▸ THE PROBLEM:
For the listing below, print exactly the lines from the line with "(** * UmmahWay" to the line with "literal, printing, [Math.floor], [%])", both included, and nothing beyond them.

▸ DATA PROVIDED:
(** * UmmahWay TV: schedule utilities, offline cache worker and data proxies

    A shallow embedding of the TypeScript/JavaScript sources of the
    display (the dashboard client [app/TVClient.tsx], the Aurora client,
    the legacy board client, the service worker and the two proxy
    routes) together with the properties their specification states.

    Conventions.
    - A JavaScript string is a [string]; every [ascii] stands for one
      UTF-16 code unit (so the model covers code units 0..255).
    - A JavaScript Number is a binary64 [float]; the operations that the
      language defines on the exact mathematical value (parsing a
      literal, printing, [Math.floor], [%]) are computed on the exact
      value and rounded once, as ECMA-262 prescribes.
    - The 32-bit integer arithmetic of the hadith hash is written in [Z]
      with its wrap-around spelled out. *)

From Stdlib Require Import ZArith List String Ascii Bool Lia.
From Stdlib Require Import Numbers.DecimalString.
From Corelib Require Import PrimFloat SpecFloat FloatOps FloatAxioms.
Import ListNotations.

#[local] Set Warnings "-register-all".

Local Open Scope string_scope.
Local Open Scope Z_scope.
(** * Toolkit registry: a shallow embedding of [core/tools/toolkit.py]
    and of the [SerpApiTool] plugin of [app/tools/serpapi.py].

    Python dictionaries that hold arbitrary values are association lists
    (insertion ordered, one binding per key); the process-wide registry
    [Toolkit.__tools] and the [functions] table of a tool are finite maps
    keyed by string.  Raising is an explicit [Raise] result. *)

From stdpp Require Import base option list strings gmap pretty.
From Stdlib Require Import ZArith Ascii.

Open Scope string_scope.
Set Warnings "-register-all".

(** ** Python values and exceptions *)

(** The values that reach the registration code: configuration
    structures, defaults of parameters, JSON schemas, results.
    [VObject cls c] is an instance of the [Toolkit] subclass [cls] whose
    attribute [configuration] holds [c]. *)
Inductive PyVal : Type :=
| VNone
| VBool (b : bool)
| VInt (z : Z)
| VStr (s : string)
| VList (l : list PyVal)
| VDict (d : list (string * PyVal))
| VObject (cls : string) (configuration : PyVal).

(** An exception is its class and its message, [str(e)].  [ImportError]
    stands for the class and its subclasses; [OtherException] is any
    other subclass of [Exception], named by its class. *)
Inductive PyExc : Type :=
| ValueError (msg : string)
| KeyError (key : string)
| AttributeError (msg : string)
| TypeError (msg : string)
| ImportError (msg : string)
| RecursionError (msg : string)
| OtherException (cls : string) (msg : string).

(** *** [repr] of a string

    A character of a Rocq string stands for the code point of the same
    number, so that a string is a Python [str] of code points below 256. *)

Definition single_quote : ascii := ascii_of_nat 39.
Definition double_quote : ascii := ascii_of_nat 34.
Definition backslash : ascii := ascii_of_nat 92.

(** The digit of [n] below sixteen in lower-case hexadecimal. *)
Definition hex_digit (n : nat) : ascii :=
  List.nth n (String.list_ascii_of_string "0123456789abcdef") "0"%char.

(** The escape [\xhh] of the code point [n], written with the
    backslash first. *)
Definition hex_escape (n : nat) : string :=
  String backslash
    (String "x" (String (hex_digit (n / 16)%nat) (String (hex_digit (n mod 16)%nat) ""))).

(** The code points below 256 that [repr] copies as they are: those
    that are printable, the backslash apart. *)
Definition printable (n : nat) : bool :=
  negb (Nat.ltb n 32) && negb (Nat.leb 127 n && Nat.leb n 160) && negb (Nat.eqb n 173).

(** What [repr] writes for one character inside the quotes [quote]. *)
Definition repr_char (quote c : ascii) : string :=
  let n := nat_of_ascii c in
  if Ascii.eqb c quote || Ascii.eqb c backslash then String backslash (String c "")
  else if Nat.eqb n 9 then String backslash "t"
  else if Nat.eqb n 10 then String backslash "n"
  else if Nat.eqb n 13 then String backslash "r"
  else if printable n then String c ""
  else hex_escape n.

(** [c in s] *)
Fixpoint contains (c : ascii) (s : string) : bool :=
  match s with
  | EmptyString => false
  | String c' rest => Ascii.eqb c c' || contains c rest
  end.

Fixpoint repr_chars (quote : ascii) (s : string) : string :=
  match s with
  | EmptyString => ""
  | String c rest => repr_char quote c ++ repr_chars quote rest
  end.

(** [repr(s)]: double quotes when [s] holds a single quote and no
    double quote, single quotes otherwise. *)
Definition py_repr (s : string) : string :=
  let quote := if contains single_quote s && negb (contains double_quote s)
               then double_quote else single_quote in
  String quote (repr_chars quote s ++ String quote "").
...
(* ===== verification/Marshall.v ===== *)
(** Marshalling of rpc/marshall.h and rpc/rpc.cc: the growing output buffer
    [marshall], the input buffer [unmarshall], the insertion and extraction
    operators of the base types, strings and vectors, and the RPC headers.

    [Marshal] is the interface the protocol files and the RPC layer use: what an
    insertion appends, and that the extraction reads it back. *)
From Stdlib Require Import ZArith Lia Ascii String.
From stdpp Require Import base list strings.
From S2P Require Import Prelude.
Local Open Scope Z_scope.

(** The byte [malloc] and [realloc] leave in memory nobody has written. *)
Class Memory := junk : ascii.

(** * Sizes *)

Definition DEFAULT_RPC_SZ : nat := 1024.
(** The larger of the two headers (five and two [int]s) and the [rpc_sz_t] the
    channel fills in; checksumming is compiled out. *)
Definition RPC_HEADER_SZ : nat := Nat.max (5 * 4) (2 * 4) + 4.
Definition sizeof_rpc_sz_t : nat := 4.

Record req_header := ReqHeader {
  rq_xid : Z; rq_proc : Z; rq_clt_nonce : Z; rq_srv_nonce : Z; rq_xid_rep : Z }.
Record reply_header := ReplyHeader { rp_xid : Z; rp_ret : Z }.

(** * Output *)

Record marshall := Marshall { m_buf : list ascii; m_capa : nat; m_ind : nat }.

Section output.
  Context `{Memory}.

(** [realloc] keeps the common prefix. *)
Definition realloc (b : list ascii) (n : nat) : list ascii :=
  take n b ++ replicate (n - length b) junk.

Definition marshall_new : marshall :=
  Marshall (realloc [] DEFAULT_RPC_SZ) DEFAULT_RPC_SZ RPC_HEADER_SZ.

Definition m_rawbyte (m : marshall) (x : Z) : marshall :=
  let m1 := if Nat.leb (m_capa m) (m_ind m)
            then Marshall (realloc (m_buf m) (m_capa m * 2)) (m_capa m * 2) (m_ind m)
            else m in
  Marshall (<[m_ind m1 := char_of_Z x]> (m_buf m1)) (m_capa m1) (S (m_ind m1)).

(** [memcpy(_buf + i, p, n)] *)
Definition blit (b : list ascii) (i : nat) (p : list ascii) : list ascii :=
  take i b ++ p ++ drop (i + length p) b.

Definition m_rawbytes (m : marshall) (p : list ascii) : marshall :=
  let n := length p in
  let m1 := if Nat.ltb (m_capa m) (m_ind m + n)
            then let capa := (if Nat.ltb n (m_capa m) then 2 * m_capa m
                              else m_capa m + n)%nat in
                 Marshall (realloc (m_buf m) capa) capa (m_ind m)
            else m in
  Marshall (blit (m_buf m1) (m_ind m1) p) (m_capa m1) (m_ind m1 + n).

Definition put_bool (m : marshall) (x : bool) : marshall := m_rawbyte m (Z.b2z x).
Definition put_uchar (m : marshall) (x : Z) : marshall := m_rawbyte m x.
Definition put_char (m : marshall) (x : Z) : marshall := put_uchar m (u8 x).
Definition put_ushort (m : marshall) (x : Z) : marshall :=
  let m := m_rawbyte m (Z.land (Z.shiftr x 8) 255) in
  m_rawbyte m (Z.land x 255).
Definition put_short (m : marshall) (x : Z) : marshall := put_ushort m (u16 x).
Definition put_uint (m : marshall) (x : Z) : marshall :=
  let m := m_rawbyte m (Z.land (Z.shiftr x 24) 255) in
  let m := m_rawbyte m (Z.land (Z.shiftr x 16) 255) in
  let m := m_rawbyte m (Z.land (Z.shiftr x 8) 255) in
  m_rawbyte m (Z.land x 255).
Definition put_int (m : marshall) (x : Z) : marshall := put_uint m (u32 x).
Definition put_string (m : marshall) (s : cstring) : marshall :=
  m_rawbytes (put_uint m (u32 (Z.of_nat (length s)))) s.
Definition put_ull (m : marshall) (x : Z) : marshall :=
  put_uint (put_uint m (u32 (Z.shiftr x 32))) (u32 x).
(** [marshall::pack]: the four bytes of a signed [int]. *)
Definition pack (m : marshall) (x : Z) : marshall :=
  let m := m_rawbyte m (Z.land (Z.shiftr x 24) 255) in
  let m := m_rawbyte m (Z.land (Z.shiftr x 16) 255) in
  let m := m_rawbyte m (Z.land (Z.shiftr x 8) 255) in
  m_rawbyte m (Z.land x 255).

▸ EXERCISE SOLUTION:
(** * UmmahWay TV: schedule utilities, offline cache worker and data proxies

    A shallow embedding of the TypeScript/JavaScript sources of the
    display (the dashboard client [app/TVClient.tsx], the Aurora client,
    the legacy board client, the service worker and the two proxy
    routes) together with the properties their specification states.

    Conventions.
    - A JavaScript string is a [string]; every [ascii] stands for one
      UTF-16 code unit (so the model covers code units 0..255).
    - A JavaScript Number is a binary64 [float]; the operations that the
      language defines on the exact mathematical value (parsing a
      literal, printing, [Math.floor], [%]) are computed on the exact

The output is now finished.